Work instructions:
Across the records below, how many lines include the word "tabs"? State only the number.

Data for this exercise:
(* ===== verification/LockSpec.v ===== *)
(** lock.c: what the table of locks says, and what the requests of fcntl do to
    it: a region of a file is never held by two processes one of which writes. *)

From S2P Require Import Prelude Machine State Monad Process Lock Main ProcessSpec.

(** * The region of a request *)

Definition used (lk : file_lock) : Prop := lock_type lk ≠ 0.
#[global] Instance used_dec lk : Decision (used lk).
Proof. unfold used. apply _. Defined.

Lemma lock_region_eq base f :
  0 ≤ base < 2 ^ 32 → 0 ≤ l_start f < 2 ^ 32 → 0 ≤ l_len f < 2 ^ 32 →
  let first := base + i32 (l_start f) in
  lock_region base f =
    if decide (0 ≤ first ∧ first + Z.max 0 (l_len f - 1) < 2 ^ 32)
    then Some (first, if l_len f =? 0 then MAX_FILE_POS else first + l_len f - 1) else None.
Proof.
  intros Hb Hs Hl first. subst first. unfold lock_region, MAX_FILE_POS, u32, i32. cbv zeta.
  destruct (Z.ltb_spec 0 ((l_start f + 2 ^ 31) mod 2 ^ 32 - 2 ^ 31));
  destruct (Z.ltb_spec ((base + l_start f) mod 2 ^ 32) base);
  destruct (Z.ltb_spec ((l_start f + 2 ^ 31) mod 2 ^ 32 - 2 ^ 31) 0);
  destruct (Z.ltb_spec base ((base + l_start f) mod 2 ^ 32));
  destruct (Z.eqb_spec (l_len f) 0); simpl; case_decide; try done; try zlia;
  case_match eqn:E; try apply Z.ltb_ge in E; try apply Z.ltb_lt in E; try zlia;
  repeat f_equal; zlia.
Qed.

Lemma lock_region_wf base f first last :
  0 ≤ base < 2 ^ 32 → 0 ≤ l_start f < 2 ^ 32 → 0 ≤ l_len f < 2 ^ 32 →
  lock_region base f = Some (first, last) → 0 ≤ first ≤ last ∧ last < 2 ^ 32.
Proof.
  intros Hb Hs Hl. rewrite lock_region_eq by done. unfold MAX_FILE_POS. case_decide; [|done].
  destruct (Z.eqb_spec (l_len f) 0); intros [= <- <-]; lia.
Qed.

(** * The table *)

(** A byte of a file is locked by a process: it is in the region of a lock. *)
Definition covers (lk : file_lock) (ty : Z) (ino : option nat) (pid pos : Z) : Prop :=
  used lk ∧ lock_type lk = ty ∧ lock_inode lk = ino ∧ lock_pid lk = pid ∧
  lock_first lk ≤ pos ≤ lock_last lk.
Definition held (l : list file_lock) (ty : Z) (ino : option nat) (pid pos : Z) : Prop :=
  ∃ i lk, l !! i = Some lk ∧ covers lk ty ino pid pos.

Record lock_wf (lk : file_lock) : Prop := {
  lw_type : lock_type lk = F_RDLCK ∨ lock_type lk = F_WRLCK;
  lw_region : 0 ≤ lock_first lk ≤ lock_last lk;
  lw_max : lock_last lk < 2 ^ 32
}.

(** [nr_locks] counts the used slots, and a byte that two processes have locked
    is locked by both for reading. *)
Record locks_ok (l : list file_lock) (nr : Z) : Prop := {
  lo_length : length l = NR_LOCKS;
  lo_count : nr = count used l;
  lo_wf i lk : l !! i = Some lk → used lk → lock_wf lk;
  lo_excl ty ty' ino pid pid' pos : held l ty ino pid pos → held l ty' ino pid' pos → pid ≠ pid' →
    ty = F_RDLCK ∧ ty' = F_RDLCK
}.

Definition weight (lk : file_lock) : Z := count_if used lk.
Lemma weight_used lk : used lk → weight lk = 1.
Proof. apply count_if_True. Qed.
Lemma weight_unused lk : lock_type lk = 0 → weight lk = 0.
Proof. intros H. apply count_if_False. by intros []. Qed.

(** A table that is not full has a slot [lock_op] finds. *)
Lemma count_full (l : list file_lock) :
  list_find (λ lk, lock_type lk = 0) l = None → count used l = Z.of_nat (length l).
Proof.
  intros H%list_find_None. apply count_all. intros lk Hlk. rewrite Forall_forall in H. by apply H.
Qed.

Lemma held_insert (l : list file_lock) i lk lk' ty ino pid pos :
  l !! i = Some lk →
  held (<[i := lk']> l) ty ino pid pos ↔
    covers lk' ty ino pid pos ∨ ∃ j lk0, j ≠ i ∧ l !! j = Some lk0 ∧ covers lk0 ty ino pid pos.
Proof.
  intros Hl. split.
  - intros (j & lk0 & Hj & Hc). apply list_lookup_insert_Some in Hj as [(<- & <- & _)|[Hne Hj]]; [by left|].
    right. exists j, lk0. done.
  - intros [Hc|(j & lk0 & Hne & Hj & Hc)].
    + exists i, lk'. split; [|done]. apply list_lookup_insert_eq. by eapply lookup_lt_Some.
    + exists j, lk0. by rewrite list_lookup_insert_ne.
Qed.

Lemma held_split (l : list file_lock) i lk ty ino pid pos :
  l !! i = Some lk →
  held l ty ino pid pos ↔
    covers lk ty ino pid pos ∨ ∃ j lk0, j ≠ i ∧ l !! j = Some lk0 ∧ covers lk0 ty ino pid pos.
Proof. intros Hl. by rewrite <- (held_insert l i lk lk), list_insert_id. Qed.

Lemma locks_ok_insert l nr i lk lk' :
  locks_ok l nr → l !! i = Some lk → (used lk' → lock_wf lk') →
  (∀ ty ty' ino pid pid' pos, held (<[i := lk']> l) ty ino pid pos → held (<[i := lk']> l) ty' ino pid' pos →
     pid ≠ pid' → ty = F_RDLCK ∧ ty' = F_RDLCK) →
  locks_ok (<[i := lk']> l) (nr - weight lk + weight lk').
Proof.
  intros [Hlen Hcount Hwf _] Hl Hlk' Hex. split.
  - by rewrite length_insert.
  - rewrite (count_insert used _ _ lk), Hcount by done. done.
  - intros j lk0 Hj. apply list_lookup_insert_Some in Hj as [(<- & <- & _)|[_ Hj]]; [done|]. by eapply Hwf.
  - done.
Qed.

(** Taking locks away keeps the exclusion. *)
Lemma locks_ok_sub l nr i lk lk' :
  locks_ok l nr → l !! i = Some lk → (used lk' → lock_wf lk') →
  (∀ ty ino pid pos, covers lk' ty ino pid pos → held l ty ino pid pos) →
  locks_ok (<[i := lk']> l) (nr - weight lk + weight lk').
Proof.
  intros Hok Hl Hlk' Hsub. apply locks_ok_insert; [done..|].
  assert (∀ ty ino pid pos, held (<[i := lk']> l) ty ino pid pos → held l ty ino pid pos) as H.
  { intros ty ino pid pos [?|(j & lk0 & _ & Hj & Hc)]%(held_insert l i lk lk'); [auto| |done].
    by exists j, lk0. }
  intros ty ty' ino pid pid' pos H1%H H2%H. by apply (lo_excl _ _ Hok ty ty' ino pid pid' pos).
Qed.

Section unlock.
Context {krn : Kernel}.
Context (ino : option nat) (first last : Z).
Hypothesis Hregion : 0 ≤ first ≤ last.
Hypothesis Hlast : last < 2 ^ 32.

(** The region that is cleared. *)
Definition inside (ino' : option nat) (pos : Z) : Prop := ino' = ino ∧ first ≤ pos ≤ last.

(** Outside the region the same bytes are locked. *)
Definition same_outside (l l' : list file_lock) : Prop := ∀ ty ino' pid pos,
  ¬ inside ino' pos → held l' ty ino' pid pos ↔ held l ty ino' pid pos.

(** The slot has nothing to do with the region. *)
Definition apart (lk : file_lock) : Prop :=
  used lk → lock_inode lk = ino → lock_last lk < first ∨ last < lock_first lk.
Definition cleared (n : nat) (l : list file_lock) : Prop :=
  ∀ j lk, (j < n)%nat → l !! j = Some lk → apart lk.

Lemma same_outside_insert l i lk lk' :
  l !! i = Some lk →
  (∀ ty ino' pid pos, covers lk' ty ino' pid pos → covers lk ty ino' pid pos) →
  (∀ ty ino' pid pos, ¬ inside ino' pos → covers lk ty ino' pid pos → held (<[i := lk']> l) ty ino' pid pos) →
  same_outside l (<[i := lk']> l).
Proof.
  intros Hl Hsub Hsup ty ino' pid pos Hout. rewrite (held_split l i lk) by done. split.
  - intros [?|?]%(held_insert l i lk lk'); [left; auto|by right|done].
  - intros [?|?]; [by apply Hsup|]. apply (held_insert l i lk lk'); [done|]. by right.
Qed.

Lemma held_here l i lk lk' ty ino' pid pos :
  l !! i = Some lk → covers lk' ty ino' pid pos → held (<[i := lk']> l) ty ino' pid pos.
Proof. intros Hl Hc. apply (held_insert l i lk lk'); [done|by left]. Qed.

Lemma cleared_insert n l i lk' : apart lk' → cleared n l → cleared n (<[i := lk']> l).
Proof.
  intros Ha Hc j lk Hj Hl. apply list_lookup_insert_Some in Hl as [(_ & <- & _)|[_ Hl]]; [done|].
  by apply (Hc j lk).
Qed.

Lemma cleared_S n l lk : l !! n = Some lk → apart lk → cleared n l → cleared (S n) l.
Proof.
  intros Hl Ha Hc j lk' Hj Hl'. destruct (decide (j = n)) as [->|]; [by simplify_eq|].
  apply (Hc j); [lia|done].
Qed.

(** Only the table of locks changes. *)
Record locks_only (s s' : st) : Prop := {
  lk_kern : kern s' = kern s;
  lk_cache : cache s' = cache s;
  lk_tabs : tabs s' = (tabs s) <| file_locks := file_locks (tabs s') |>;
  lk_glo : glo s' = (glo s) <| nr_locks := nr_locks (glo s') |>
}.

Definition locks (s : st) : list file_lock := file_locks (tabs s).
Definition st_locks_ok (s : st) : Prop := locks_ok (locks s) (nr_locks (glo s)).

(** What one part of the loop does. *)
Definition unlocked (n : nat) (s s' : st) : Prop :=
  locks_only s s' ∧ st_locks_ok s' ∧ cleared n (locks s') ∧ same_outside (locks s) (locks s').

(** The slot [i] is changed and the count adjusted. *)
Lemma unlocked_insert i flp lk' s s' :
  st_locks_ok s → cleared i (locks s) → locks s !! i = Some flp → used flp →
  (used lk' → lock_wf lk') → apart lk' →
  (∀ ty ino' pid pos, covers lk' ty ino' pid pos → covers flp ty ino' pid pos) →
  same_outside (locks s) (<[i := lk']> (locks s)) → locks_only s s' → locks s' = <[i := lk']> (locks s) →
  nr_locks (glo s') = nr_locks (glo s) - 1 + weight lk' → unlocked (S i) s s'.
Proof using Hregion.
  intros Hok Hcl Hl Hu Hwf Hap Hsub Hsup Ho E En. split; [done|]. unfold st_locks_ok. rewrite E, En. split_and!.
  - pose proof (locks_ok_sub _ _ _ _ lk' Hok Hl Hwf) as H. rewrite (weight_used flp Hu) in H. apply H. intros. exists i, flp. auto.
  - apply (cleared_S _ _ lk'); [|done|by apply cleared_insert].
    apply list_lookup_insert_eq. by eapply lookup_lt_Some.
  - done.
Qed.

Lemma locks_only_refl s : locks_only s s.
Proof. destruct s as [k c [] []]. by split. Qed.

Lemma locks_only_trans s1 s2 s3 : locks_only s1 s2 → locks_only s2 s3 → locks_only s1 s3.
Proof.
  intros [K1 C1 T1 G1] [K2 C2 T2 G2]. split; [congruence|congruence| |].
  - rewrite T2, T1. by destruct (tabs s1).
  - rewrite G2, G1. by destruct (glo s1).
Qed.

Task output:
3